### Required action
Go through the lines of the material and tally those with the string "either"; reply with the number alone.

### Provided records
○ ○ ○ ○
(** The loop returns, within [decompose_fuel] turns, for every range of either
    family. *)
Lemma decompose_total first last :
  ip_wf first -> ip_wf last -> is_ipv4 first = is_ipv4 last -> to_bits first <= to_bits last ->
  exists out, decompose_loop decompose_fuel first (family_bits first) (to_bits first) (to_bits last)
              = Some out
    /\ tiling (to_bits first) (family_bits first) first (to_bits last) (to_bits first) out
    /\ Z.of_nat (length out) <= 2 * family_bits first + 1.
Proof.
  intros Hf%ip_wf_bits Hl%ip_wf_bits Hfam Hle. rewrite <- (family_bits_eq _ _ Hfam) in Hl.
  assert (Hb := family_bits_width first).
  assert (T := turns_left_bounds _ Hb (to_bits first) (to_bits last) ltac:(lia) ltac:(lia)).
  destruct (decompose_loop_tiles (to_bits first) first (to_bits last) decompose_fuel (to_bits first))
    as (out & E & Ht & Hlen); try lia.
  { change (Z.of_nat decompose_fuel) with 258. destruct Hb; lia. }
  { intros _. assert (A := align_of_bounds _ Hb (to_bits first) ltac:(lia)). lia. }
  exists out. split; [exact E|]. split; [exact Ht|]. lia.
Qed.

(** What the blocks of a tiling are. *)
Lemma tiling_blocks lo first end_ cur out :
  tiling lo (family_bits first) first end_ cur out -> end_ < 2 ^ family_bits first ->
  Forall (fun b => block_wf b /\ is_ipv4 (network b) = is_ipv4 first
    /\ cur <= to_bits (network b) /\ to_bits (network b) + block_size b <= end_ + 1
    /\ maximal_in lo (family_bits first) end_ (to_bits (network b)) (family_bits first - prefix_len b))
    out.
Proof.
  intros H He. assert (Hw := family_bits_width first). set (bits := family_bits first) in *.
  assert (Hblock : forall c s, 0 <= c -> 0 <= s <= bits -> c mod 2 ^ s = 0 -> c + 2 ^ s <= end_ + 1 ->
    maximal_in lo bits end_ c s ->
    let b := {| network := from_bits first c; prefix_len := bits - s |} in
    block_wf b /\ is_ipv4 (network b) = is_ipv4 first /\ c = to_bits (network b)
    /\ to_bits (network b) + block_size b = c + 2 ^ s
    /\ maximal_in lo bits end_ (to_bits (network b)) (bits - prefix_len b)).
  { intros c s Hc Hs Hal Hle Hmax b.
    assert (Hr : 0 <= c < 2 ^ bits) by lia.
    destruct (from_bits_like first c Hr) as [E1 E2]. assert (Eb := family_bits_eq _ _ E2).
    unfold block_wf, block_size, b. cbn [network prefix_len]. rewrite Eb, E1. fold bits.
    replace (bits - (bits - s)) with s by lia. repeat split; try assumption; try lia.
    by apply from_bits_wf. }
  induction H as [cur s Hc Hs Hal Hmax Hend|cur s rest Hc Hs Hal Hmax Hle Ht IH];
    (constructor; [destruct (Hblock cur s) as (H1 & H2 & H3 & H4 & H5); try assumption; try lia;
                   (split; [exact H1|split; [exact H2|split; [lia|split; [lia|exact H5]]]])|]).
  - constructor.
  - eapply Forall_impl; [exact IH|]. cbv beta. intros b (H1 & H2 & H3 & H4 & H5).
    assert (0 < 2 ^ s) by lia.
    split; [exact H1|split; [exact H2|split; [lia|split; [lia|exact H5]]]].
Qed.

(** Every value from the start to the end lies in one block. *)
Lemma tiling_covers lo first end_ cur out v :
  tiling lo (family_bits first) first end_ cur out -> end_ < 2 ^ family_bits first ->
  cur <= v <= end_ ->
  Exists (fun b => to_bits (network b) <= v < to_bits (network b) + block_size b) out.
Proof.
  intros H He Hv. assert (Hw := family_bits_width first).
  assert (Hspan : forall c s, 0 <= c <= end_ -> let b := {| network := from_bits first c;
      prefix_len := family_bits first - s |} in
    to_bits (network b) = c /\ block_size b = 2 ^ s).
  { intros c s Hc b. destruct (from_bits_like first c) as [E1 E2]; [lia|].
    unfold b, block_size. cbn [network prefix_len]. rewrite (family_bits_eq _ _ E2).
    split; [exact E1|]. f_equal. lia. }
  induction H as [cur s Hc Hs Hal Hmax Hend|cur s rest Hc Hs Hal Hmax Hle Ht IH];
    destruct (Hspan cur s) as [E1 E2]; try lia.
  - apply Exists_cons_hd. rewrite E1, E2. lia.
  - destruct (Z.lt_ge_cases v (cur + 2 ^ s)).
    + apply Exists_cons_hd. rewrite E1, E2. lia.
    + apply Exists_cons_tl, IH. lia.
Qed.

Lemma tiling_sorted lo first end_ cur out :
  tiling lo (family_bits first) first end_ cur out -> end_ < 2 ^ family_bits first ->
  StronglySorted (fun b o => to_bits (network b) + block_size b <= to_bits (network o)) out.
Proof.
  intros H He. induction H as [|cur s rest Hc Hs Hal Hmax Hle Ht IH].
  - constructor; constructor.
  - constructor; [exact IH|]. assert (Hb := tiling_blocks _ _ _ _ _ Ht He).
    eapply Forall_impl; [exact Hb|]. cbv beta. intros b (_ & _ & Hcur & _).
    destruct (from_bits_like first cur) as [E1 E2]; [lia|].
    unfold block_size. cbn [network prefix_len]. rewrite E1, (family_bits_eq _ _ E2).
    replace (family_bits first - (family_bits first - s)) with s by lia. lia.
Qed.

(** The ranges the constructor accepts and what it makes of them. *)
Lemma IpRange_new_Some f l r :
  ip_wf f -> ip_wf l -> IpRange_new f l = Some r ->
  range_first r = f /\ range_last r = l /\ is_ipv4 f = is_ipv4 l
  /\ 0 <= to_bits f <= to_bits l /\ to_bits l < 2 ^ family_bits f
  /\ tiling (to_bits f) (family_bits f) f (to_bits l) (to_bits f) (range_blocks r)
  /\ Z.of_nat (length (range_blocks r)) <= 2 * family_bits f + 1.
Proof.
  intros Hf Hl. unfold IpRange_new.
  destruct (Bool.eqb (is_ipv4 f) (is_ipv4 l)) eqn:Efam; cbn [negb orb]; [|discriminate].
  apply eqb_prop in Efam.
  destruct (Z.ltb_spec (to_bits l) (to_bits f)); [discriminate|]. intros [= <-].
  cbn [range_first range_last range_blocks]. unfold decompose.
  destruct (decompose_total f l Hf Hl Efam) as (out & -> & Ht & Hlen); [lia|].
  apply ip_wf_bits in Hf, Hl. rewrite <- (family_bits_eq _ _ Efam) in Hl.
  cbn [default]. repeat split; try assumption; lia.
Qed.

(** The blocks of a range: each in canonical form and inside the range. *)
Lemma range_blocks_inside f l r :
  ip_wf f -> ip_wf l -> IpRange_new f l = Some r ->
  Forall (fun b => block_wf b /\ forall a, in_block b a -> IpRange_contains r a = true) (range_blocks r).
Proof.
  intros Hf Hl (E1 & E2 & Efam & Hfl & Hl' & Ht & _)%IpRange_new_Some; [|assumption..].
  eapply Forall_impl; [exact (tiling_blocks _ _ _ _ _ Ht Hl')|]. cbv beta.
  intros b (Hwf & Hfb & H1 & H2 & _). split; [exact Hwf|]. intros a [H3 H4].
  unfold IpRange_contains, IpRange_is_ipv4. rewrite E1, E2, !andb_true_iff, eqb_true_iff, !Z.leb_le.
  split; [congruence|lia].
Qed.

(** Every address of a range is in one of its blocks. *)
Lemma range_blocks_reach f l r a :
  ip_wf f -> ip_wf l -> IpRange_new f l = Some r -> IpRange_contains r a = true ->
  exists b, b ∈ range_blocks r /\ in_block b a.
Proof.
  intros Hf Hl (E1 & E2 & Efam & Hfl & Hl' & Ht & _)%IpRange_new_Some; [|assumption..].
  assert (Hb := tiling_blocks _ _ _ _ _ Ht Hl').
  unfold IpRange_contains, IpRange_is_ipv4. rewrite E1, E2, !andb_true_iff, eqb_true_iff, !Z.leb_le.
  intros [Ha1 Ha2]. assert (He := tiling_covers _ _ _ _ _ (to_bits a) Ht Hl' Ha2).
  apply Exists_exists in He as (b & Hin & Hv). exists b. split; [exact Hin|].
  rewrite Forall_forall in Hb. destruct (Hb b Hin) as (_ & Hfb & _). split; [congruence|exact Hv].
Qed.

(** C29. A range rule matches exactly its range: for every range the constructor
    accepts and every address, some block of the decomposition contains the
    address iff the range does. *)
Theorem range_blocks_exact f l r a :
  ip_wf f -> ip_wf l -> IpRange_new f l = Some r -> ip_wf a ->
  existsb (fun b => IpBlock_contains b a) (range_blocks r) = IpRange_contains r a.
Proof.
  intros Hf Hl E Ha. assert (Hb := range_blocks_inside f l r Hf Hl E). rewrite Forall_forall in Hb.
  apply eq_true_iff_eq. rewrite existsb_elem. split.
  - intros (b & Hin & Hc). destruct (Hb b Hin) as [Hwf H]. apply H. by apply IpBlock_contains_spec in Hc.
  - intros Hc. destruct (range_blocks_reach f l r a Hf Hl E Hc) as (b & Hin & H). exists b.
    split; [exact Hin|]. by apply IpBlock_contains_spec; [apply Hb| |].
Qed.

Lemma range_blocks_exact_witness :
  existsb (fun b => IpBlock_contains b (ipv4 10 0 0 9))
    (range_blocks (default (mkIpRange (V4 0) (V4 0) []) (IpRange_new (ipv4 10 0 0 3) (ipv4 10 0 1 7))))
  = IpRange_contains (default (mkIpRange (V4 0) (V4 0) []) (IpRange_new (ipv4 10 0 0 3) (ipv4 10 0 1 7)))
      (ipv4 10 0 0 9).
Proof.
  apply (range_blocks_exact (ipv4 10 0 0 3) (ipv4 10 0 1 7));
    [by vm_compute|by vm_compute|by vm_compute|by vm_compute].
Defined.

(** The decomposition loop ends for every range of either family, with at
    most [2 * bits + 1] blocks, and gives canonical networks in ascending order
    that do not overlap. *)
Theorem decompose_bounded_sorted f l :
  ip_wf f -> ip_wf l -> is_ipv4 f = is_ipv4 l -> to_bits f <= to_bits l ->
  decompose_loop decompose_fuel f (family_bits f) (to_bits f) (to_bits l) = Some (decompose f l)
  /\ Z.of_nat (length (decompose f l)) <= 2 * family_bits f + 1
  /\ Forall block_wf (decompose f l)
  /\ StronglySorted (fun b o => to_bits (network b) + block_size b <= to_bits (network o))
       (decompose f l).
Proof.
  intros Hf Hl Hfam Hle.
  destruct (decompose_total f l Hf Hl Hfam Hle) as (out & E & Ht & Hlen).
  unfold decompose. rewrite E. cbn [default].
  assert (He : to_bits l < 2 ^ family_bits f).
  { apply ip_wf_bits in Hl. rewrite (family_bits_eq _ _ Hfam). lia. }
  split; [reflexivity|]. split; [exact Hlen|]. split; [|exact (tiling_sorted _ _ _ _ _ Ht He)].
  eapply Forall_impl; [exact (tiling_blocks _ _ _ _ _ Ht He)|]. cbv beta. tauto.
Qed.

Lemma decompose_bounded_sorted_witness :
  Z.of_nat (length (decompose (V4 1) (V4 (2 ^ 32 - 2)))) <= 2 * family_bits (V4 1) + 1
  /\ length (decompose (V4 1) (V4 (2 ^ 32 - 2))) = 62%nat.
Proof.
  split; [|by vm_compute].
  apply (decompose_bounded_sorted (V4 1) (V4 (2 ^ 32 - 2)));
    [by vm_compute|by vm_compute|by vm_compute|by vm_compute].
Defined.

(** The decomposition is the coarsest one: every network inside the range
    is covered by a single block of it. *)
Theorem decompose_coarsest f l r o :
  ip_wf f -> ip_wf l -> IpRange_new f l = Some r -> block_wf o ->
  IpRange_contains r (network o) = true -> to_bits (network o) + block_size o - 1 <= to_bits l ->
  exists b, b ∈ range_blocks r /\ IpBlock_covers b o = true.
Proof.
  intros Hf Hl (E1 & E2 & Efam & Hfl & Hl' & Ht & _)%IpRange_new_Some Ho Hc Hlast; [|assumption..].
  unfold IpRange_contains, IpRange_is_ipv4 in Hc. rewrite E1, E2 in Hc.
  apply andb_true_iff in Hc as [Hfo%eqb_prop Hc].
  apply andb_true_iff in Hc as [Hc1%Z.leb_le Hc2%Z.leb_le].
  assert (He := tiling_covers _ _ _ _ _ (to_bits (network o)) Ht Hl' (conj Hc1 Hc2)).
  apply Exists_exists in He as (b & Hin & Hv). exists b. split; [exact Hin|].
  assert (Hb := tiling_blocks _ _ _ _ _ Ht Hl'). rewrite Forall_forall in Hb.
  destruct (Hb b Hin) as (Hwf & Hfb & H1 & H2 & Hmax).
  unfold IpBlock_covers. rewrite andb_true_iff, Z.leb_le, IpBlock_contains_spec;
    [|assumption|apply Ho]. split; [|split; [congruence|exact Hv]].
  apply Z.nlt_ge. intros Hlt. destruct Hwf as (_ & Hpb & Halb), Ho as (_ & Hpo & Halo).
  assert (Fo := family_bits_eq _ _ Hfo). assert (Fb := family_bits_eq _ _ Hfb).
  unfold block_size in *. rewrite Fo, Fb in *. set (bits := family_bits f) in *.
  set (n := to_bits (network b)) in *. set (s := bits - prefix_len b) in *.
  assert (Hm := Z.mod_pos_bound n (2 ^ (s + 1)) ltac:(lia)).
  assert (Hal := sub_mod_mod n (2 ^ (s + 1)) ltac:(lia)).
  assert (E : 2 ^ (s + 1) = 2 * 2 ^ s) by (rewrite Z.pow_add_r by lia; lia).
  assert (n mod 2 ^ (s + 1) <= 2 ^ s).
  { apply Z.mod_divide in Halb as [q Hq]; [|lia]. rewrite E in *.
    assert (Hd := Z.div_mod n (2 * 2 ^ s) ltac:(lia)). assert (0 < 2 ^ s) by lia.
    set (w := 2 ^ s) in *. set (d := n / (2 * w)) in *. set (m := n mod (2 * w)) in *.
    assert (m = (q - 2 * d) * w) by lia. assert (q - 2 * d < 2) by nia. nia. }
  destruct (aligned_nest (n - n mod 2 ^ (s + 1)) (to_bits (network o)) (s + 1) (bits - prefix_len o)
    (to_bits (network o))); try assumption; [lia|lia|lia|].
  destruct Hmax as [Hs|[Hs|Hs]]; lia.
Qed.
○ ○ ○ ○
### Exercise response
2